Hermann Staudingerís work on polymers was not based blind faith, but rather in logic. He made reasonable, logical assumptions about the formation of polymers that could not be ignored by the organic chemists of his day. In organic chemistry, products are often produced that were not expected. Most observations of these substances show that these molecules are all joined and therefore labeled high molecular substances.34 In specific cases, several molecules are joined together and they make a closed ring structure. Staudinger theorized that when these molecules interact and are hindered in their ability to form closed ring structures, chains of these molecules join instead.35 The molecules join with other molecules, which in turn continue the process. This polymerization ends when the process in interrupted, possibly by running out of material.36 Since the chemicals that formed closed ring structures were formed due to normal chemical bonding, Staudinger proposed that these high molecular substances formed due to the same reasons.37 Using this argument, Staudinger argued that molecules could contain 10,000 to 100,000's of atoms. He further refined his theory by the 1930's by arguing that high molecular compounds form in chain molecules that have a common pattern and have average lengths.38 The lengths depend on the forces of the chemical bonds. These arguments are the basis for the plastic industry today. They are Staudingerís greatest contribution to the chemistry community and the world.
Staudingerís Law further helps us understand his work with polymers. An understanding of viscosity is a must for complete understanding of polymers.39 As the number of atoms in a polymer increases, the length of the macromolecule increases. As that length increases, so due the forces upon the chemical bonds. Therefore the larger the molecule, the more unstable it is. These macromolecules also decompose due to low molecules and oxygen in the atmosphere.40
Industry instantly accepted Staudingerís ideas and theory. By the time he had refined his theory in the 1930's, the plastic industry was already in full force.41 Plastics have come to be parts of our everyday lives. Fibers are also macromolecules. The nylon and polyester shirts that we wear are here today because of Staudingerís work. As the evidence shows, the public instantly accepted the idea of polymers and the commercial applications that derived from it.

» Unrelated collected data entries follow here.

Lemma bytes_lawful n : lawful (bytes n).
Proof. split; intros a [Hl Ha]; done. Qed.
Lemma byte_lawful : lawful byte.
Proof. split; intros a Ha; [done|by apply Forall_singleton|done]. Qed.
Lemma big_endian_value_lawful n : lawful (big_endian_value n).
Proof.
  split; intros a Ha; simpl in *.
  - apply length_to_be.
  - apply to_be_u8.
  - rewrite from_to_be. by apply Z.mod_small.
Qed.
Lemma be_s16_lawful : lawful be_s16.
Proof.
  split; intros a Ha; cbn -[to_be from_be] in *; [apply length_to_be|apply to_be_u8|].
  rewrite from_to_be. change (2 ^ (8 * Z.of_nat 2)) with 0x10000. zlia.
Qed.
Lemma host_value_lawful n : lawful (host_value n).
Proof.
  split; intros a Ha; simpl in *.
  - by rewrite length_rev, length_to_be.
  - apply Forall_rev, to_be_u8.
  - rewrite rev_involutive, from_to_be. by apply Z.mod_small.
Qed.
Lemma field_pair_lawful {A B} (L : layout A) (R : layout B) : lawful L -> lawful R -> lawful (L then_ R).
Proof.
  intros HL HR. split; intros [a b] [Ha Hb]; simpl.
  - rewrite length_app. by rewrite (lw_width _ HL a Ha), (lw_width _ HR b Hb).
  - apply Forall_app. split; [by apply lw_bytes|by apply lw_bytes].
  - rewrite take_app_length', drop_app_length' by (symmetry; by apply lw_width).
    by rewrite (lw_read _ HL a Ha), (lw_read _ HR b Hb).
Qed.
Lemma struct_lawful {A B} (L : layout A) (make : A -> B) fields :
  lawful L -> (forall b, make (fields b) = b) -> lawful (struct L make fields).
Proof.
  intros HL H. split; intros b Hb; simpl in *; [by apply lw_width|by apply lw_bytes|]. by rewrite (lw_read _ HL _ Hb).
Qed.
Lemma length_flat_bytes {A} (L : layout A) l : lawful L -> Forall (fits L) l ->
  length (flat_map (to_bytes L) l) = (length l * width L)%nat.
Proof.
  intros HL. induction 1 as [|a l Ha _ IH]; [done|]. simpl. by rewrite length_app, IH, (lw_width _ HL a Ha).
Qed.
Lemma split_flat {A} (L : layout A) l : lawful L -> Forall (fits L) l ->
  split_array L (length l) (flat_map (to_bytes L) l) = l.
Proof.
  intros HL. induction 1 as [|a l Ha _ IH]; [done|]. simpl.
  rewrite take_app_length', drop_app_length' by (symmetry; by apply lw_width). by rewrite (lw_read _ HL a Ha), IH.
Qed.
Lemma flat_bytes_u8 {A} (L : layout A) l : lawful L -> Forall (fits L) l -> Forall is_u8 (flat_map (to_bytes L) l).
Proof. intros HL. induction 1 as [|a l Ha _ IH]; [done|]. simpl. apply Forall_app. split; [by apply lw_bytes|done]. Qed.
Lemma array_lawful {A} n (L : layout A) : lawful L -> lawful (array n L).
Proof.
  intros HL. split; intros l [Hl Hf]; simpl.
  - rewrite (length_flat_bytes L l HL Hf). by rewrite Hl.
  - by apply flat_bytes_u8.
  - rewrite <- Hl. by apply split_flat.
Qed.
#[export] Hint Resolve bytes_lawful byte_lawful big_endian_value_lawful be_s16_lawful host_value_lawful
  field_pair_lawful array_lawful : layouts.
Ltac lawful := apply struct_lawful; [eauto 40 with layouts|by intros []].

(** ** The structures *)

Record DEntry := mkDEntry {
  m_gamecode : list Z;
  m_makercode : list Z;
  de_unused_1 : Z;
  m_banner_and_icon_flags : Z;
  m_filename : list Z;
  m_modification_time : Z;
  m_image_offset : Z;
  m_icon_format : Z;
  m_animation_speed : Z;
  m_file_permissions : Z;
  m_copy_counter : Z;
  m_first_block : Z;
  m_block_count : Z;
  de_unused_2 : list Z;
  m_comments_address : Z
}.
Definition DEntry_layout : layout DEntry :=
  struct (bytes 4 then_ bytes 2 then_ byte then_ byte then_ bytes DENTRY_STRLEN then_ big_endian_value 4
      then_ big_endian_value 4 then_ big_endian_value 2 then_ big_endian_value 2 then_ byte then_ byte
      then_ big_endian_value 2 then_ big_endian_value 2 then_ bytes 2 then_ big_endian_value 4)
    (fun '(gamecode, makercode, u1, flags, filename, time, image, icon, speed, perm, copies, first, count, u2, comments) =>
       mkDEntry gamecode makercode u1 flags filename time image icon speed perm copies first count u2 comments)
    (fun e => (m_gamecode e, m_makercode e, de_unused_1 e, m_banner_and_icon_flags e, m_filename e,
       m_modification_time e, m_image_offset e, m_icon_format e, m_animation_speed e, m_file_permissions e,
       m_copy_counter e, m_first_block e, m_block_count e, de_unused_2 e, m_comments_address e)).
Lemma DEntry_lawful : lawful DEntry_layout.
Proof. lawful. Qed.
Definition UNINITIALIZED_GAMECODE : list Z := [0xFF; 0xFF; 0xFF; 0xFF].
(** The constructor: [memset(this, 0xFF, DENTRY_SIZE)]. *)
Definition empty_DEntry : DEntry := of_bytes DEntry_layout (replicate (Z.to_nat DENTRY_SIZE) 0xFF).
Definition set_first_block v e := mkDEntry (m_gamecode e) (m_makercode e) (de_unused_1 e) (m_banner_and_icon_flags e)
  (m_filename e) (m_modification_time e) (m_image_offset e) (m_icon_format e) (m_animation_speed e)
  (m_file_permissions e) (m_copy_counter e) v (m_block_count e) (de_unused_2 e) (m_comments_address e).
Definition set_copy_counter v e := mkDEntry (m_gamecode e) (m_makercode e) (de_unused_1 e) (m_banner_and_icon_flags e)
  (m_filename e) (m_modification_time e) (m_image_offset e) (m_icon_format e) (m_animation_speed e)
  (m_file_permissions e) v (m_first_block e) (m_block_count e) (de_unused_2 e) (m_comments_address e).
Definition set_block_count v e := mkDEntry (m_gamecode e) (m_makercode e) (de_unused_1 e) (m_banner_and_icon_flags e)
  (m_filename e) (m_modification_time e) (m_image_offset e) (m_icon_format e) (m_animation_speed e)
  (m_file_permissions e) (m_copy_counter e) (m_first_block e) v (de_unused_2 e) (m_comments_address e).
(** The loop of [GetSaveData]: a block outside the card is an index outside the
    vector. *)
Fixpoint save_blocks (c : GCMemcard) (n : nat) (nextBlock : Z) (Blocks : list (list Z)) :
    outcome unit (GCMemcardGetSaveDataRetVal * list (list Z)) :=
  match n with
  | O => Done (SaveData_SUCCESS, Blocks) tt
  | S n' =>
      if (nextBlock =? 0) || (nextBlock =? 0xFFFF) then Done (SaveData_FAIL, Blocks) tt
      else
        match data_block c nextBlock with
        | None => Fault ArrayBounds
        | Some b => save_blocks c n' (GetNextBlock (GetActiveBat c) nextBlock) (Blocks ++ [b])
        end
  end.
Definition GetSaveData (index : Z) (c : GCMemcard) : outcome unit (GCMemcardGetSaveDataRetVal * list (list Z)) :=
  if negb (m_valid c) then Done (SaveData_NOMEMCARD, []) tt
  else
    let block := DEntry_FirstBlock index c in
    let BlockCount := DEntry_BlockCount index c in
    if (block =? 0xFFFF) || (BlockCount =? 0xFFFF) then Done (SaveData_FAIL, []) tt
    else save_blocks c (Z.to_nat BlockCount) block [].
Definition ExportFile (index : Z) (c : GCMemcard) : outcome unit (option Savefile) :=
  match GetDEntry index c with
  | None => Done None tt
  | Some e =>
      if negb (used e) then Done None tt
      else
        match GetSaveData index c with
        | Done (SaveData_SUCCESS, blocks) _ => Done (Some (mkSavefile e blocks)) tt
        | Done _ _ => Done None tt
        | Fault f => Fault f
        end
  end.

(** *** Bytes of a file *)

Definition in_data_area (c : GCMemcard) (block : Z) : bool :=
  (MC_FST_BLOCKS <=? block) && (block <? MC_FST_BLOCKS + Z.of_nat (length (m_data_blocks c))).
(** [n] blocks are skipped. *)
Fixpoint skip_blocks (c : GCMemcard) (n : nat) (current_block : Z) : option Z :=
  match n with
  | O => Some current_block
  | S n' =>
      let current_block := GetNextBlock (GetActiveBat c) current_block in
      if in_data_area c current_block then skip_blocks c n' current_block else None
  end.
(** The copying loop; every turn but the first takes a whole block or ends it. *)
Fixpoint copy_blocks (c : GCMemcard) (fuel : nat) (current_block offset_in_current_block bytes_remaining : Z)
    (result : list Z) : option (list Z) :=
  match fuel with
  | O => None
  | S fuel' =>
      let block := default [] (data_block c current_block) in
      let to_copy := Z.min bytes_remaining (BLOCK_SIZE - offset_in_current_block) in
      let result := result ++ take (Z.to_nat to_copy) (drop (Z.to_nat offset_in_current_block) block) in
      let bytes_remaining := bytes_remaining - to_copy in
      if bytes_remaining =? 0 then Some result
      else
        let current_block := GetNextBlock (GetActiveBat c) current_block in
        if in_data_area c current_block then copy_blocks c fuel' current_block 0 bytes_remaining result else None
  end.
Definition GetSaveDataBytes (save_index offset length : Z) (c : GCMemcard) : option (list Z) :=
  match GetDEntry save_index c with
  | None => None
  | Some entry =>
      let block_count := m_block_count entry in
      let first_block := m_first_block entry in
      if (block_count =? 0xFFFF) || negb (in_data_area c first_block) then None
      else
        let file_size := u32 (block_count * BLOCK_SIZE) in
        if file_size <=? offset then None
        else
          let bytes_to_copy := Z.min length (file_size - offset) in
          match skip_blocks c (Z.to_nat (offset / BLOCK_SIZE)) first_block with
          | None => None
          | Some current_block =>
              copy_blocks c (S (Z.to_nat (bytes_to_copy / BLOCK_SIZE) + 1)) current_block (offset mod BLOCK_SIZE) bytes_to_copy []
          end
  end.

(** ** Files that are bound to their card *)

(** [strcmp(s, literal) == 0]: the comparison ends at the literal's terminator. *)
Definition strcmp_eq (s literal : list Z) : bool :=
  bool_decide (take (S (length literal)) s = literal ++ [0]).
Definition f_zero_dat : list Z := [0x66; 0x5f; 0x7a; 0x65; 0x72; 0x6f; 0x2e; 0x64; 0x61; 0x74].
Definition PSO_SYSTEM : list Z := [0x50; 0x53; 0x4f; 0x5f; 0x53; 0x59; 0x53; 0x54; 0x45; 0x4d].
Definition PSO3_SYSTEM : list Z := [0x50; 0x53; 0x4f; 0x33; 0x5f; 0x53; 0x59; 0x53; 0x54; 0x45; 0x4d].
(** What [strcmp] reads of an entry from its file name on. *)
Definition name_bytes (e : DEntry) : list Z := drop 8 (to_bytes DEntry_layout e).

As for Staudingerís personal approach on life, it was a rather pleasant one. Like most Germans, Staudinger was a Lutheran. This did not have much effect on his work. His marital life was extremely pleasant. He worked with his wife on numerous publications. She co-authored and was on of his co-workers along his side.42
The polymers that have so intrigued Staudinger have grown into a significant part of the chemical world. Staudinger himself placed his work in between cytology and low-molecular chemistry.43 His contributions have sent us into the Age of Plastic on a good foot. I only wish that his presentation of the Nobel Prize would have occurred earlier in his life. It did put a deserving final note on his career, but it would have been more meaningful earlier. Nevertheless, Staudinger was a remarkable man and will ever be remembered so.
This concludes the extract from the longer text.